What the year ahead holds for the industry

Image result for Future cruising
Next Gen. Cruise ship for MSC.

Until recently, expedition cruising was a quiet corner of the ocean cruise business, with occasional new tonnage added to a small fleet of spartan ships sailing to wild and majestic places.

The ships are still small, but some are not so spartan anymore, and the expedition niche in 2018 is trending bigger.

By one estimate, at least 18 new expedition vessels are ready to debut over the next 24 months.

Setting the tone was the transfer in 2017 of the original Silversea Cruises ship, the Silver Cloud, to the line’s expedition fleet after conversion to an ice-hardened vessel capable of visiting both polar regions.

In 2018, the parade of new expedition builds begins in June with Le Laperouse, the start of a new class for the luxury expedition brand Ponant, which will add three more of the 180-passenger vessels by mid-2019.

The French brand will be joined this year by Norway’s Hurtigruten, which is expecting a new prototype, the 530-passenger Roald Amundsen, in August. Soon after, Scenic Cruises will take delivery of the 228-passenger Scenic Eclipse, another expedition-style vessel.

And by year’s end, Quark Expeditions plans to take delivery of a 176-passenger ship, currently under construction in Portugal, capable of polar sailing.

The boom is underway in part because small ships for expedition cruising are easier to finance than the $1 billion behemoths now being ordered by contemporary ocean cruise brands. And there is a greater variety of shipyards able to take on the projects.

Companies like Lindblad Expeditions have gone public and are tapping into public equity to finance expansion.
Expedition cruise lines expect that many consumers who have been introduced to cruise vacations by the larger lines in recent years are now familiar with the concept and will be receptive to trying a different kind of cruising.

New technologies

In addition to a bumper crop of expedition ships, 2018 will also see the advancement of technology on larger ships designed to save time and smooth out the points of friction to make cruising more enjoyable.

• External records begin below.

(* ===== verification/Interleaved.v ===== *)
(** * Goroutines, lock by lock

    [getExecutionOrder] of [src/consensus/manager_execute.go] holds no lock for
    long: it locks one instance, or the map of instances, at a time, and between
    two of these short sections other goroutines record components, execute
    instances and answer messages.  Here the functions of the execute phase are
    programs whose actions are these sections.  Run in one piece they are the
    functions of [Execute]; interleaved in every way they still execute a command
    after the dependencies that it has been committed with, unless these depend on
    it in turn through others. *)

From S2P Require Import Prelude Bytes Types GoTime Serializer Instruction Containers.
From S2P Require Import Instance Dependencies Messages Manager Invariant Prepare Handlers.
From S2P Require Import Tarjan Execute Order Execution Leader Replica Frame Components Concurrent.

(** ** Programs *)

Section programs.
Context {St : Store}.
Abbreviation M := (ST Manager error).

(** What is left of a goroutine: it has returned, or it is about to do [op] and
    goes on with the result.  An error or a panic of [op] is its own. *)
Inductive prog (A : Type) : Type :=
  | Halt (r : res error A)
  | Act {B : Type} (op : M B) (k : B → prog A).
Arguments Halt {A} r.
Arguments Act {A B} op k.

#[export] Instance prog_ret : MRet prog := λ A a, Halt (Ok a).

#[export] Instance prog_bind : MBind prog := λ A B f,
  fix bind p :=
    match p with
    | Halt (Ok a) => f a
    | Halt (Fail e) => Halt (Fail e)
    | Halt Panic => Halt Panic
    | Act op k => Act op (λ b, bind (k b))
    end.

Definition act {A} (op : M A) : prog A := Act op mret.

(** The next action. *)
Definition advance {A} (g : prog A) (m : Manager) : prog A * Manager :=
  match g with
  | Halt r => (Halt r, m)
  | Act op k =>
      match op m with
      | (Ok b, m') => (k b, m')
      | (Fail e, m') => (Halt (Fail e), m')
      | (Panic, m') => (Halt Panic, m')
      end
  end.

(** All of them in one piece. *)
Fixpoint run_program {A} (g : prog A) : M A :=
  match g with
  | Halt r => lift r
  | Act op k => b ← op; run_program (k b)
  end.

Lemma run_bind {A B} (g : prog A) (f : A → prog B) m :
  run_program (g ≫= f) m = (a ← run_program g; run_program (f a)) m.
Proof.
  revert m. induction g as [[a|e|]|C op k IH]; intros m; try done.
  cbn. unfold mbind at 1 3 4, ST_bind. destruct (op m) as [[c|e|] m']; [|done..]. apply IH.
Qed.

Lemma run_act {A} (op : M A) m : run_program (act op) m = op m.
Proof. cbn. unfold mbind, ST_bind. by destruct (op m) as [[a|e|] m']. Qed.

End programs.

Arguments Halt {St A} r.
Arguments Act {St A B} op k.

(** ** The execute phase *)

Section execute_programs.
Context {St : Store} {Mo : MapOrder} {Uu : UUIDLib}.
Abbreviation M := (ST Manager error).

(** A nil pointer panics. *)
Definition pointer (o : option ptr) : prog ptr := Halt (match o with Some p => Ok p | None => Panic end).

(** [getStatus] of every dependency of an executed instance. *)
Fixpoint is_connected_program (targetDepSet : InstanceIDSet) (o : ordering) (iid : InstanceID)
    (deps : list InstanceID) (connected : bool) : prog bool :=
  match deps with
  | [] => mret connected
  | dep :: deps =>
      let exists_ := bool_decide (is_Some (o_depGraph o !! dep)) in
      status ← act (dep_status (o_depMap o) dep);
      let notExecuted := bool_decide (status < INSTANCE_EXECUTED) in
      let targetDep := InstanceIDSet.Contains targetDepSet dep in
      let required := InstanceIDSet.Contains (o_required o) iid in
      is_connected_program targetDepSet o iid deps (connected || exists_ || notExecuted || targetDep || required)
  end.

Fixpoint add_deps_program (rec : ptr → ordering → prog ordering) (deps : list InstanceID) (o : ordering) :
    prog ordering :=
  match deps with
  | [] => mret o
  | iid :: deps =>
      if decide (is_Some (o_depGraph o !! iid)) then add_deps_program rec deps o
      else
        match mjoin (o_depMap o !! iid) with
        | None => Halt (Fail (Errorf "getExecutionOrder: Unknown instance id"))
        | Some inst => o ← rec inst o; add_deps_program rec deps o
        end
  end.

(** The dependencies, the status and the component of the instance are read
    under its lock; then the lock of the map is taken.  [fuel] bounds the depth of the
    calls, which is not bounded by the number of instances there are in the
    beginning, since others may be added: what follows holds for every [fuel]. *)
Fixpoint addInstance_program (fuel : nat) (targetDepSet : InstanceIDSet) (inst : ptr) (o : ordering) :
    prog ordering :=
  match fuel with
  | O => Halt Panic
  | S fuel =>
      i ← act (load inst);
      let deps := i_Dependencies i in
      let status := i_Status i in
      imap ← act (gets (λ m, InstanceMap.GetMap (o_depMap o) deps (m_instances m)));
      let o := mkOrdering imap (o_depGraph o) (o_uncommitted o) (o_required o) in
      connected ← (if decide (status = INSTANCE_EXECUTED) then
                     if negb (InstanceIDSet.Contains targetDepSet (i_InstanceID i))
                     then is_connected_program targetDepSet o (i_InstanceID i) deps false
                     else mret true
                   else mret true);
      if negb connected then mret o else
      let uncommitted := if decide (status < INSTANCE_COMMITTED)
                         then InstanceIDSet.Add (o_uncommitted o) [i_InstanceID i] else o_uncommitted o in
      let required := InstanceIDSet.Combine (o_required o) [i_StronglyConnected i] in
      add_deps_program (addInstance_program fuel targetDepSet) deps
        (mkOrdering (o_depMap o) (<[i_InstanceID i := deps]> (o_depGraph o)) uncommitted required)
  end.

The technologies go by disparate names: Royal Caribbean International calls its package Excalibur, MSC Cruises has MSC for Me and Carnival has its Ocean platform, which includes the Ocean Medallion and Ocean Compass app. Luca Pronzati, MSC’s chief business innovation officer, said MSC’s technology will provide wayfinding onboard the ships, a reservations function and a more convenient way to access and personalize an activities agenda.

“You can schedule your day in an easy way,” Pronzati said. “It’s really changing the paradigm.”

Passengers can access the information through smartphones, on their in-cabin TVs or at screens in public areas of the ship. Pronzati said that the current functionality of MSC for Me, which is available on the MSC Meraviglia and the MSC Seaside, is a foundation and that the line is working on expanded capabilities, such as a digital concierge service.

Carnival’s Ocean platform, although it debuted for a limited number of passengers on Princess Cruises’ Regal Princess in November, will be rolled out onboard five more ships by the end of 2018.

Carnival expects its phased activation of the Ocean Medallion and Ocean Compass app onboard the Regal Princess to be finished by the first quarter of 2018, with all passengers being able to use it simultaneously thereafter. The two technologies are designed to give each cruise customer a more personalized vacation. It will, for example, provide suggestions for activities, drinks and meals based on stored preferences and proximity to venues on the ship.

Royal Caribbean’s package of onboard technologies, Excalibur, is expected to be on 15% of its fleet, starting with its most-recently delivered ships, within the first few months of 2018. It will be on a majority of Royal’s 25 ships by the end of the year.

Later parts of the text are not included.